Deepayan Sarkar deepayan.sarkar at gmail.com
Thu May 21 21:45:30 CEST 2009

On Thu, May 21, 2009 at 10:53 AM, Barry Rowlingson
<b.rowlingson at lancaster.ac.uk> wrote:
> On Thu, May 21, 2009 at 5:29 PM, Deepayan Sarkar
> <deepayan.sarkar at gmail.com> wrote:
> [oops I didnt reply-to-all]
>> But you could specify an explicit 'at' vector specifying the color
>> breakpoints: effectively, you want at = do.breaks(zlim, 5).
>> lattice does have a function called 'level.colors' that factors out
>> the color assignment computation.
>  Yes, but these things are all at the wrong conceptual level. What you
> are constructing here is a function that maps value to colour, but
> keeping it as breaks and cut values and colours instead of
> representing it as a function. Wouldn't it be nicer to build a real
> function object and have that to pass around?

If that tickles your fancy, it's not a big stretch to get to


continuousColours <- function(at, col.regions, ...)
    function(x) {
        level.colors(x, at = at, col.regions = col.regions, ...)

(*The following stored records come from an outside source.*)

(* ===== verification/MutexTable.v ===== *)
(** * The kernel's mutex table implements the mutex interface

    [tab_lock] and the others are what the mutex calls do to the table
    [mtable]; they satisfy [MutexSpec], and the calls of Proc.v change the table
    exactly so. *)
From S2P Require Import Prelude Spinlock ProcDefs Proc ProcRun KSpec KRefine KInv KCalls User.
Local Open Scope Z_scope.
Local Open Scope kernel_scope.

#[export] Instance mutex_eq_dec : EqDecision mutex.
Proof. solve_decision. Defined.

Record mtable := Mtab { slots : list mutex; next_id : Z }.
#[export] Instance mtable_eq_dec : EqDecision mtable.
Proof. solve_decision. Defined.

Definition tab_find (id : Z) (m : mtable) : option (nat * mutex) := list_find (fun x => mid x = id) (slots m).
Definition tab_set (i : nat) (x : mutex) (m : mtable) : mtable := Mtab (<[i := x]> (slots m)) (next_id m).

Definition tab_owner (m : mtable) (id : Z) : option (option (nat * nat)) :=
  match tab_find id m with
  | Some (_, x) => Some (match mstate x with MLOCKED => mthread x | MUNLOCKED => None end)
  | None => None
  end.

Definition tab_alloc (t : nat * nat) (m : mtable) : Z * mtable :=
  match tab_find 0 m with
  | Some (i, _) =>
    (next_id m, Mtab (<[i := Mutex None (Some t.1) (next_id m) MUNLOCKED]> (slots m)) (incr (next_id m)))
  | None => (-1, m)
  end.

Definition tab_dealloc (t : nat * nat) (id : Z) (m : mtable) : Z * mtable :=
  match tab_find id m with
  | Some (i, x) => match mstate x with
                   | MLOCKED => (-1, m)
                   | MUNLOCKED => (0, tab_set i (Mutex None (mproc x) 0 MUNLOCKED) m)
                   end
  | None => (-1, m)
  end.

Definition tab_lock (t : nat * nat) (id : Z) (m : mtable) : option (Z * mtable) :=
  match tab_find id m with
  | Some (i, x) => match mstate x with
                   | MLOCKED => if decide (mthread x = Some t) then Some (-1, m) else None
                   | MUNLOCKED => Some (0, tab_set i (Mutex (Some t) (mproc x) id MLOCKED) m)
                   end
  | None => Some (-1, m)
  end.

Definition tab_unlock (t : nat * nat) (id : Z) (m : mtable) : Z * mtable :=
  match tab_find id m with
  | Some (i, x) => if decide (mstate x = MLOCKED /\ mthread x = Some t)
                   then (0, tab_set i (Mutex None (mproc x) id MUNLOCKED) m) else (-1, m)
  | None => (-1, m)
  end.

(** Identifiers that are in use are unique and were handed out; a locked mutex
    has an owner. *)
Definition tab_ok (m : mtable) : Prop :=
  0 < next_id m < 2 ^ 31 /\
  (forall i x, slots m !! i = Some x -> 0 <= mid x < next_id m) /\
  (forall i j x y, slots m !! i = Some x -> slots m !! j = Some y -> mid x = mid y -> 0 < mid x -> i = j) /\
  (forall i x, slots m !! i = Some x -> mstate x = MLOCKED -> mthread x <> None /\ 0 < mid x).

#[export] Instance table_api : MutexApi mtable (nat * nat) := {
  mx_ok := tab_ok;
  mx_room m := next_id m < 2 ^ 31 - 1;
  mx_owner := tab_owner;
  mx_alloc := tab_alloc;
  mx_dealloc := tab_dealloc;
  mx_lock := tab_lock;
  mx_unlock := tab_unlock
}.

Lemma tab_find_Some id m i x :
  tab_find id m = Some (i, x) -> slots m !! i = Some x /\ mid x = id.
Proof. unfold tab_find. intros (? & ? & _)%list_find_Some. done. Qed.

Lemma tab_find_None id m i x : tab_find id m = None -> slots m !! i = Some x -> mid x <> id.
Proof.
  unfold tab_find. rewrite list_find_None, Forall_lookup. intros H Hi. by apply (H i).
Qed.

(** The slot of an identifier in use. *)
Lemma tab_find_intro id m i x :
  tab_ok m -> 0 < id -> slots m !! i = Some x -> mid x = id -> tab_find id m = Some (i, x).
Proof.
  intros (_ & _ & Hu & _) Hid Hi Hx. destruct (tab_find id m) as [[j y]|] eqn:E.
  - apply tab_find_Some in E as [Hj Hy]. assert (j = i) as -> by (eapply Hu; [exact Hj|exact Hi|congruence|lia]). congruence.
  - by destruct (tab_find_None _ _ _ _ E Hi).
Qed.

(** A slot is given the identifier [id'] and the owner [o]. *)
Lemma tab_set_find id' m i x m' :
  tab_ok m -> tab_ok m' -> slots m' = <[i := x]> (slots m) -> is_Some (slots m !! i) -> 0 < id' ->
  tab_find id' m' = if decide (mid x = id') then Some (i, x)
                    else match tab_find id' m with Some (j, y) => if decide (j = i) then None else Some (j, y) | None => None end.
Proof.
  intros Hok Hok' Hs Hi Hid. case_decide as Hx.
  - apply tab_find_intro; [done..| |done]. rewrite Hs. by rewrite list_lookup_insert_eq by (by apply lookup_lt_is_Some).
  - destruct (tab_find id' m') as [[j y]|] eqn:E.
    + apply tab_find_Some in E as [Hj Hy]. rewrite Hs in Hj.
      apply list_lookup_insert_Some in Hj as [(-> & -> & _)|(Hne & Hj)]; [done|].
      rewrite (tab_find_intro id' m j y) by done. by rewrite decide_False by congruence.
    + destruct (tab_find id' m) as [[j y]|] eqn:E'; [|done]. case_decide as Hj; [done|].
      apply tab_find_Some in E' as [Hjm Hy]. destruct (tab_find_None _ _ j y E); [|done].
      by rewrite Hs, list_lookup_insert_ne by congruence.
Qed.

Lemma tab_set_ok m i x x' :
  tab_ok m -> slots m !! i = Some x -> (mid x' = mid x \/ mid x' = 0) ->
  (mstate x' = MLOCKED -> mthread x' <> None /\ 0 < mid x') -> tab_ok (tab_set i x' m).
Proof.
  intros (Hn & Hr & Hu & Hl) Hi Hid Hlk. split; [exact Hn|]. split_and!; cbn.
  - intros j y [(<- & -> & _)|[Hne Hj]]%list_lookup_insert_Some; [|by eapply Hr]. specialize (Hr _ _ Hi). lia.
  - intros j k y z Hj Hk. apply list_lookup_insert_Some in Hj, Hk.
    destruct Hj as [(<- & -> & _)|[Hne Hj]], Hk as [(<- & -> & _)|[Hne' Hk]]; try done; intros He Hp.
    + eapply Hu; [exact Hi|exact Hk|lia|lia].
    + eapply Hu; [exact Hj|exact Hi|lia|lia].
    + by eapply Hu.
  - intros j y [(<- & -> & _)|[Hne Hj]]%list_lookup_insert_Some; [done|by eapply Hl].
Qed.

Lemma tab_set_changed m i x x' o id :
  tab_ok m -> 0 < id -> tab_find id m = Some (i, x) -> (mid x' = id \/ mid x' = 0) ->
  (mstate x' = MLOCKED -> mthread x' <> None /\ 0 < mid x') ->
  o = (if decide (mid x' = id) then Some (match mstate x' with MLOCKED => mthread x' | MUNLOCKED => None end) else None) ->
  mx_changed m id o (tab_set i x' m).
Proof.
  intros Hok Hp Hf Hid Hlk ->. destruct (tab_find_Some _ _ _ _ Hf) as [Hi Hx].
  assert (Hok' : tab_ok (tab_set i x' m)) by (eapply tab_set_ok; [done..|naive_solver|done]).
  assert (Hs : is_Some (slots m !! i)) by (by eexists).
  split_and!; [done| |].
  - cbn. unfold tab_owner. rewrite (tab_set_find id m i x' _ Hok Hok' eq_refl Hs Hp). case_decide; [done|].
    by rewrite Hf, decide_True.
  - intros id' Hp' Hne. cbn. unfold tab_owner. rewrite (tab_set_find id' m i x' _ Hok Hok' eq_refl Hs Hp').
    rewrite decide_False by lia. destruct (tab_find id' m) as [[j y]|] eqn:E; [|done]. case_decide; [|done].
    subst. apply tab_find_Some in E as [Hj Hy]. congruence.
Qed.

## caveat: level.colors requires 'at' values to be unique, hence the 999,1001
scheme2 <-
    continuousColours(at = list(-1000, 0, 400, 999, 1001, 10000),
                      col.regions = c("blue", "sandYellow",
"grassGreen", "rockBrown", "white"))

## you could do something similar with your list format too, of course.


which gives

> scheme2(c(-500, -200, 200, 2000))
[1] "blue"       "blue"       "sandYellow" "white"

But generally speaking, I wouldn't presume to dictate that any given
approach is universally "nicer" than another; I don't expect others to
have the same tastes as me, and conversely, don't expect to be told
what my tastes should be (if I did, I would probably be using Excel).